● **Given information**:
++++++++++++++++++++
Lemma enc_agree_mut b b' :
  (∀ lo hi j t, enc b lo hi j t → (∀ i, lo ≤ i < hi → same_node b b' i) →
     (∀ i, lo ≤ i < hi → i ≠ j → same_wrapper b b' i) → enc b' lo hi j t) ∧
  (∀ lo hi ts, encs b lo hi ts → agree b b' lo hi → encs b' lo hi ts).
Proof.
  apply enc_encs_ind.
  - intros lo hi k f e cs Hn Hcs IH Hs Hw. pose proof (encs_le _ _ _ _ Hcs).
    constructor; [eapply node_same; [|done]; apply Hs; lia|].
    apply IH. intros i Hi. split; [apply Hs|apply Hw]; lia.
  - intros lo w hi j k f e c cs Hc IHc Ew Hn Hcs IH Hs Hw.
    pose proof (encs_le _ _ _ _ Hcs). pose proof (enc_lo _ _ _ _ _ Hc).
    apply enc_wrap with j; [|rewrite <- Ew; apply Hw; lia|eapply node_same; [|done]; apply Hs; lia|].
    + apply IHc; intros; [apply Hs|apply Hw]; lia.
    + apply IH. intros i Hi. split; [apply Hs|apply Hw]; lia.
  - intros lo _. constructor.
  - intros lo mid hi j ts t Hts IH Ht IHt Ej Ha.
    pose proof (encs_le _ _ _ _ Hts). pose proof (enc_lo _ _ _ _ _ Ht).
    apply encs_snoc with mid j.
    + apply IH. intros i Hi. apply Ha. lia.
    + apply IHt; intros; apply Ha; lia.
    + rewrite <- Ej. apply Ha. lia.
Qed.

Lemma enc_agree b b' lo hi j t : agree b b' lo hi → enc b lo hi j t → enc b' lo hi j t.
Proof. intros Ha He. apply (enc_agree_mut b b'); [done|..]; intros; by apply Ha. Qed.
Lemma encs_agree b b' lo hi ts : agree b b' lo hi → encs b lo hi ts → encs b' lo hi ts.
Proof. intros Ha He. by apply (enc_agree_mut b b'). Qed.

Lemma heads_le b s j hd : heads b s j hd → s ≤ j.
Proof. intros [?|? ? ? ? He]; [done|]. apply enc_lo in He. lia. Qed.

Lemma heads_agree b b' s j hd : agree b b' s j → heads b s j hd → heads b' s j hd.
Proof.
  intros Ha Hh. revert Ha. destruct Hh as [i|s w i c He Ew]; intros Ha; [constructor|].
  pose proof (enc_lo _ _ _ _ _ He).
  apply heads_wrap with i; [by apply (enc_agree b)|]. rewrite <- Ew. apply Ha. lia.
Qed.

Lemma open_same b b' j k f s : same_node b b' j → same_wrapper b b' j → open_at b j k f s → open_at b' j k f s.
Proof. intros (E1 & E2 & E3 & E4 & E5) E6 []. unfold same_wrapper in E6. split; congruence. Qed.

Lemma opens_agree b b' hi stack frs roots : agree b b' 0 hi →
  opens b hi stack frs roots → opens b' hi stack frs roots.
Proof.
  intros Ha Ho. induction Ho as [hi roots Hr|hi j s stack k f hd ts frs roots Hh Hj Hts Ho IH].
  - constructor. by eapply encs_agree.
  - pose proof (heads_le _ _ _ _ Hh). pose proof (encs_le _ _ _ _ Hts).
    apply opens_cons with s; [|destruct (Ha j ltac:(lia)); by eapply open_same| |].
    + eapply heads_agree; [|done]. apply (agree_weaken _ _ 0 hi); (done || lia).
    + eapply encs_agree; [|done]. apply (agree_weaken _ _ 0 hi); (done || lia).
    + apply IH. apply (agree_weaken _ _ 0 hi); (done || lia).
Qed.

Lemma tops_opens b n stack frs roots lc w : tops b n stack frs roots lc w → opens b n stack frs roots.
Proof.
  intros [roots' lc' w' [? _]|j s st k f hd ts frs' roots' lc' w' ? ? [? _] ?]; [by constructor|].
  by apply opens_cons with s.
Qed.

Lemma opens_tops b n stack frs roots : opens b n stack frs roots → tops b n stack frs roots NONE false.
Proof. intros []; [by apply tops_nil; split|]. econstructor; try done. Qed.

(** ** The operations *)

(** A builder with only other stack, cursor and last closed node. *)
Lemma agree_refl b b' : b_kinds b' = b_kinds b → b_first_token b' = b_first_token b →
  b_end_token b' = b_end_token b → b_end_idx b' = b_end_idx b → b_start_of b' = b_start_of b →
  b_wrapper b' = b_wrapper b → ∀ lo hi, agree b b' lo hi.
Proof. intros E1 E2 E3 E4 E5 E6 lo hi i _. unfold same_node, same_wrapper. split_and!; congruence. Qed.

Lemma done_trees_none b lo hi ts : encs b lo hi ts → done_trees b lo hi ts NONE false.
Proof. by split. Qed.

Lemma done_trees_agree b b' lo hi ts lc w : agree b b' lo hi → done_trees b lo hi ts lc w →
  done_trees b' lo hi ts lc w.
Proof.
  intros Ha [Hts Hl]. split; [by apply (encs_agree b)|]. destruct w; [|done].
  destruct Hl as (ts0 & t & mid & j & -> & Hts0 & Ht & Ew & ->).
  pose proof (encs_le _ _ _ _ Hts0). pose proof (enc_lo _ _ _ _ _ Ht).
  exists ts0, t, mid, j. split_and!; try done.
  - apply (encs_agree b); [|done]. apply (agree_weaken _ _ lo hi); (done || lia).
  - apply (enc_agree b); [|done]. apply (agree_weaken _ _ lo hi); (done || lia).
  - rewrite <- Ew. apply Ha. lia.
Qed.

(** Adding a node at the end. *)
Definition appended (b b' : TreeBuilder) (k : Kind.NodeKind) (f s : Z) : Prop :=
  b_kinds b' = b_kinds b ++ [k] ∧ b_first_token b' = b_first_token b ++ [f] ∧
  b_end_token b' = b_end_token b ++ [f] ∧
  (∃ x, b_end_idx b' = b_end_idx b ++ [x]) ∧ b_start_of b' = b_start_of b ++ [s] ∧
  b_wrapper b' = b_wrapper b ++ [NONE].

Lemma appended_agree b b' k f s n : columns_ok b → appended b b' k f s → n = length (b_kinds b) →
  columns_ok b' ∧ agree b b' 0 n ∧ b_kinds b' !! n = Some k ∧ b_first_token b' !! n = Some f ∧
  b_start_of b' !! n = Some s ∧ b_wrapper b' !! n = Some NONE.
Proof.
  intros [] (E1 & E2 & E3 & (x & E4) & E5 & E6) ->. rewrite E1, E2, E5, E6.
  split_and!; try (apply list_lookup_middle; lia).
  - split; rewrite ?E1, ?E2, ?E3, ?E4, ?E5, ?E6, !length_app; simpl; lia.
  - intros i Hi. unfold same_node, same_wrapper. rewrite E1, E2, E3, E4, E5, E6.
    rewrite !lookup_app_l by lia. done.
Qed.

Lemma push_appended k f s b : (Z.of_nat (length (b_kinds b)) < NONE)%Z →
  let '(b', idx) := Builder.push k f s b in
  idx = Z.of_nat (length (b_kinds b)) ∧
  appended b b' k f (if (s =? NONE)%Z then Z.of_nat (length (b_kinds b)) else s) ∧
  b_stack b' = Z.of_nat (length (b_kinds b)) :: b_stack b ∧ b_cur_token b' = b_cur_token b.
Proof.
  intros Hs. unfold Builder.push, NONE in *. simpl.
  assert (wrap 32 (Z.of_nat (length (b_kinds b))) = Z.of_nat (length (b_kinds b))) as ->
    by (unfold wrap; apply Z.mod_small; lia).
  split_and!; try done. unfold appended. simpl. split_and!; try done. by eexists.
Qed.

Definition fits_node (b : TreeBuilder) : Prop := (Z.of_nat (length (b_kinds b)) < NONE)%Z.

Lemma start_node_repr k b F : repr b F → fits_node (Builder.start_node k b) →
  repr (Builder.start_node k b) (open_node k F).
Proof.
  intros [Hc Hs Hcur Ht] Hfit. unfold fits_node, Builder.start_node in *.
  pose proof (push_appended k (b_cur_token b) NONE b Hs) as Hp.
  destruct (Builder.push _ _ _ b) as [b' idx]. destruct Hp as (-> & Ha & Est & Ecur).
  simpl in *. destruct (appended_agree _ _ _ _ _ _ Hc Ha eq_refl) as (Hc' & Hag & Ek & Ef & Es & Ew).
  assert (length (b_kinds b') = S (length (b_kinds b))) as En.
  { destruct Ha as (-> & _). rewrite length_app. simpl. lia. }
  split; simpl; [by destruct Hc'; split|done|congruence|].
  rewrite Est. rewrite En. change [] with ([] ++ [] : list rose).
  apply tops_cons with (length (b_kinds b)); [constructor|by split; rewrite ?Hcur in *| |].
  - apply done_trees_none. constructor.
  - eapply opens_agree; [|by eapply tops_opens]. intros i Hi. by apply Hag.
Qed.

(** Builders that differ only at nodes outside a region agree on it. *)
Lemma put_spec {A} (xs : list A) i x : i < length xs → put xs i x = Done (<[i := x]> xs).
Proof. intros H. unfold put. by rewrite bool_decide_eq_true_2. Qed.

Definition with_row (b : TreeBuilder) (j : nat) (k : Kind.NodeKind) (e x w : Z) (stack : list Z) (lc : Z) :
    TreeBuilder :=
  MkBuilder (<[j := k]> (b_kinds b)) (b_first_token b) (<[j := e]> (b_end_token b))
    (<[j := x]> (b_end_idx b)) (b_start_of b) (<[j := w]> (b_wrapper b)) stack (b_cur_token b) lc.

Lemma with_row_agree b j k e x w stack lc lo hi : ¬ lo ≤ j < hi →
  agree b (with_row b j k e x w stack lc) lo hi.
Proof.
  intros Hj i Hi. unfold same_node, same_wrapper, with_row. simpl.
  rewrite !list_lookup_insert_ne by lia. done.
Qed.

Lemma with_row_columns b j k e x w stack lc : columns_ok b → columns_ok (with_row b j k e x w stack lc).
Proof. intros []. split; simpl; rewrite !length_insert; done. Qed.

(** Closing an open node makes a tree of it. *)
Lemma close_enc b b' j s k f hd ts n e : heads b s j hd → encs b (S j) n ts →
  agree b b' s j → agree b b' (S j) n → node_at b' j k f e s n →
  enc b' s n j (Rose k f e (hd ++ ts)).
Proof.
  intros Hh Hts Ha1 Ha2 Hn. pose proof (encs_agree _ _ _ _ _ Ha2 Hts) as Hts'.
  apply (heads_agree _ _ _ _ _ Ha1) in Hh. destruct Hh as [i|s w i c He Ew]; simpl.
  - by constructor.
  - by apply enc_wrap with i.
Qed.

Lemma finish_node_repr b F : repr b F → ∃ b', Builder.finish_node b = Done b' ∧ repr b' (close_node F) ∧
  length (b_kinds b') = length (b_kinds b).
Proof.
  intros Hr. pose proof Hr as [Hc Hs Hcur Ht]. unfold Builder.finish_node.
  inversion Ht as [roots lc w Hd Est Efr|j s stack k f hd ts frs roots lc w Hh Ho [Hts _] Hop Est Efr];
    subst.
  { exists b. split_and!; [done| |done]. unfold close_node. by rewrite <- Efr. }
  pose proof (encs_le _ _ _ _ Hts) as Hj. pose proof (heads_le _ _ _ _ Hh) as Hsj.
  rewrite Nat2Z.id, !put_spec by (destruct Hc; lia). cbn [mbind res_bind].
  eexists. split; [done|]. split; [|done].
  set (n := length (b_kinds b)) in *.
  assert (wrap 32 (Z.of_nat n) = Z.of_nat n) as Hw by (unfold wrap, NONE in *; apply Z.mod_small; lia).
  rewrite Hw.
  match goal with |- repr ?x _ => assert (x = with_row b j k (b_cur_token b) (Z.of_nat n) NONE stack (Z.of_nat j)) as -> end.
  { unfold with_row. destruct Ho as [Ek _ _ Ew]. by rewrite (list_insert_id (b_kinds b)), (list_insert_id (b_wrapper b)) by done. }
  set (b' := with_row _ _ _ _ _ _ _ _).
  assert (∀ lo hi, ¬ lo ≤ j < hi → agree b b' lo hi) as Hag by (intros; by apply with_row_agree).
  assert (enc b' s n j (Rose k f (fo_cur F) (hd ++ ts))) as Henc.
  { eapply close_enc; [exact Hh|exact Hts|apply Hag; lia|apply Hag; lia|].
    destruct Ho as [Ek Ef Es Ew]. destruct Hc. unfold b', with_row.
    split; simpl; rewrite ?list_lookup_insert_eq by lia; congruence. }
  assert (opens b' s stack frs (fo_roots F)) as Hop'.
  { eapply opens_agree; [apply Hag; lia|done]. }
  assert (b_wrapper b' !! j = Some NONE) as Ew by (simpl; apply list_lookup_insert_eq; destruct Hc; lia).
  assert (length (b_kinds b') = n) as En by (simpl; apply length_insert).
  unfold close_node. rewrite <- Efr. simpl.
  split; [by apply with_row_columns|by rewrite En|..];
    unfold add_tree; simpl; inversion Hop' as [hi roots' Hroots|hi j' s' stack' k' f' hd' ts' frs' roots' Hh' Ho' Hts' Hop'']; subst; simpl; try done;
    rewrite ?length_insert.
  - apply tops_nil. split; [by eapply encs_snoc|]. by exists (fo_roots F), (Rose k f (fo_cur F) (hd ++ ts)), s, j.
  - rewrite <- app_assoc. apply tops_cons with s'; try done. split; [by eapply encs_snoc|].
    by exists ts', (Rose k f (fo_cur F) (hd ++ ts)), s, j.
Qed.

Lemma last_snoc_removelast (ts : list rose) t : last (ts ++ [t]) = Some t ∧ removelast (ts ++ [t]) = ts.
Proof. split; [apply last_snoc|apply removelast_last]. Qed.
++++++++++++++++++++
● **The problem**:
Taking the entries above, print exactly the lines starting at the line with "destruct Hl as" and ending at the line with "(∃ x, b_end_idx", both included.

● **Written answer**:
  destruct Hl as (ts0 & t & mid & j & -> & Hts0 & Ht & Ew & ->).
  pose proof (encs_le _ _ _ _ Hts0). pose proof (enc_lo _ _ _ _ _ Ht).
  exists ts0, t, mid, j. split_and!; try done.
  - apply (encs_agree b); [|done]. apply (agree_weaken _ _ lo hi); (done || lia).
  - apply (enc_agree b); [|done]. apply (agree_weaken _ _ lo hi); (done || lia).
  - rewrite <- Ew. apply Ha. lia.
Qed.

(** Adding a node at the end. *)
Definition appended (b b' : TreeBuilder) (k : Kind.NodeKind) (f s : Z) : Prop :=
  b_kinds b' = b_kinds b ++ [k] ∧ b_first_token b' = b_first_token b ++ [f] ∧
  b_end_token b' = b_end_token b ++ [f] ∧
  (∃ x, b_end_idx b' = b_end_idx b ++ [x]) ∧ b_start_of b' = b_start_of b ++ [s] ∧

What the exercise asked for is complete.